Records drawn from a dataset:

-------------------------

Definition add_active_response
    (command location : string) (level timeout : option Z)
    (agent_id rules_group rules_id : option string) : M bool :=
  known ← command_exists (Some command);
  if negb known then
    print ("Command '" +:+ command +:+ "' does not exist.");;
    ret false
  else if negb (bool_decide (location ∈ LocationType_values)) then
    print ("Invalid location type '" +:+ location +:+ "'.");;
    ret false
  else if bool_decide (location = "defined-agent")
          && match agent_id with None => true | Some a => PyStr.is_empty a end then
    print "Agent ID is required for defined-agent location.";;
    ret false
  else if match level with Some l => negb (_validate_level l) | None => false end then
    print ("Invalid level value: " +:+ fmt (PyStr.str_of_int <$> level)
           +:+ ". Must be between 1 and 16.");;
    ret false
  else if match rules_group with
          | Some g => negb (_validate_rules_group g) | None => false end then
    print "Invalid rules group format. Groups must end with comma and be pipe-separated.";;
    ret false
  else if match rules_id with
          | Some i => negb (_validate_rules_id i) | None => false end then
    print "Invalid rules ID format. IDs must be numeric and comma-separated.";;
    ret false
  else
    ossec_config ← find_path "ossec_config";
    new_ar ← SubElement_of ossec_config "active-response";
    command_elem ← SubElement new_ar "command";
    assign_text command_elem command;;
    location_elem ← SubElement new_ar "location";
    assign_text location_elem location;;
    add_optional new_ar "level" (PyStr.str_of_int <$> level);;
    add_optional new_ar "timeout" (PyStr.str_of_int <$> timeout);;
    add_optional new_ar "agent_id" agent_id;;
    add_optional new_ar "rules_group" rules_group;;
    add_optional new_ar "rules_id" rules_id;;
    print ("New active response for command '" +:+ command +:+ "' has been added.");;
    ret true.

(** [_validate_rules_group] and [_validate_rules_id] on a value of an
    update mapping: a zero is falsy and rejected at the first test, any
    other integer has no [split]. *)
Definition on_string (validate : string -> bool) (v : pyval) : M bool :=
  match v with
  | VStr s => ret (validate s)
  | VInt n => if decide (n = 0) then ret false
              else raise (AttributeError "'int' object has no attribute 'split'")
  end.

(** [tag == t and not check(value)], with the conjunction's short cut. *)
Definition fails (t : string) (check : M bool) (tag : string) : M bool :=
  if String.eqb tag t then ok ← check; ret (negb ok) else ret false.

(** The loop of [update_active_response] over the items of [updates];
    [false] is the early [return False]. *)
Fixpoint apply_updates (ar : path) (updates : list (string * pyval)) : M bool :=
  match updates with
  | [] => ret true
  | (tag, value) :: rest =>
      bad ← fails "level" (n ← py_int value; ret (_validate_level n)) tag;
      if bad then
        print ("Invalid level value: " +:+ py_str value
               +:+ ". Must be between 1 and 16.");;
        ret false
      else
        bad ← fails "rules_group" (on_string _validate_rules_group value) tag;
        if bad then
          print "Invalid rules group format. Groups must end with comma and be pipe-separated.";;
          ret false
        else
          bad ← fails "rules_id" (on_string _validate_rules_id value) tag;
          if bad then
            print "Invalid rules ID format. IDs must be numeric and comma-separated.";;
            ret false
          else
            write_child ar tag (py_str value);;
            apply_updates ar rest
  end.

-------------------------

Your assignment
If a line appears above, it belongs in your answer, printed exactly.

Solved exercise
Definition add_active_response
    (command location : string) (level timeout : option Z)
    (agent_id rules_group rules_id : option string) : M bool :=
  known ← command_exists (Some command);
  if negb known then
    print ("Command '" +:+ command +:+ "' does not exist.");;
    ret false
  else if negb (bool_decide (location ∈ LocationType_values)) then
    print ("Invalid location type '" +:+ location +:+ "'.");;
    ret false
  else if bool_decide (location = "defined-agent")
          && match agent_id with None => true | Some a => PyStr.is_empty a end then
    print "Agent ID is required for defined-agent location.";;
    ret false
  else if match level with Some l => negb (_validate_level l) | None => false end then
    print ("Invalid level value: " +:+ fmt (PyStr.str_of_int <$> level)
           +:+ ". Must be between 1 and 16.");;
    ret false
  else if match rules_group with
          | Some g => negb (_validate_rules_group g) | None => false end then
    print "Invalid rules group format. Groups must end with comma and be pipe-separated.";;
    ret false
  else if match rules_id with
          | Some i => negb (_validate_rules_id i) | None => false end then
    print "Invalid rules ID format. IDs must be numeric and comma-separated.";;
    ret false
  else
    ossec_config ← find_path "ossec_config";
    new_ar ← SubElement_of ossec_config "active-response";
    command_elem ← SubElement new_ar "command";
    assign_text command_elem command;;
    location_elem ← SubElement new_ar "location";
    assign_text location_elem location;;
    add_optional new_ar "level" (PyStr.str_of_int <$> level);;
    add_optional new_ar "timeout" (PyStr.str_of_int <$> timeout);;
    add_optional new_ar "agent_id" agent_id;;
    add_optional new_ar "rules_group" rules_group;;
    add_optional new_ar "rules_id" rules_id;;
    print ("New active response for command '" +:+ command +:+ "' has been added.");;
    ret true.

(** [_validate_rules_group] and [_validate_rules_id] on a value of an
    update mapping: a zero is falsy and rejected at the first test, any
    other integer has no [split]. *)
Definition on_string (validate : string -> bool) (v : pyval) : M bool :=
  match v with
  | VStr s => ret (validate s)
  | VInt n => if decide (n = 0) then ret false
              else raise (AttributeError "'int' object has no attribute 'split'")
  end.

(** [tag == t and not check(value)], with the conjunction's short cut. *)
Definition fails (t : string) (check : M bool) (tag : string) : M bool :=
  if String.eqb tag t then ok ← check; ret (negb ok) else ret false.

(** The loop of [update_active_response] over the items of [updates];
    [false] is the early [return False]. *)
Fixpoint apply_updates (ar : path) (updates : list (string * pyval)) : M bool :=
  match updates with
  | [] => ret true
  | (tag, value) :: rest =>
      bad ← fails "level" (n ← py_int value; ret (_validate_level n)) tag;
      if bad then
        print ("Invalid level value: " +:+ py_str value
               +:+ ". Must be between 1 and 16.");;
        ret false
      else
        bad ← fails "rules_group" (on_string _validate_rules_group value) tag;
        if bad then
          print "Invalid rules group format. Groups must end with comma and be pipe-separated.";;
          ret false
        else
          bad ← fails "rules_id" (on_string _validate_rules_id value) tag;
          if bad then
            print "Invalid rules ID format. IDs must be numeric and comma-separated.";;
            ret false
          else
            write_child ar tag (py_str value);;
            apply_updates ar rest
  end.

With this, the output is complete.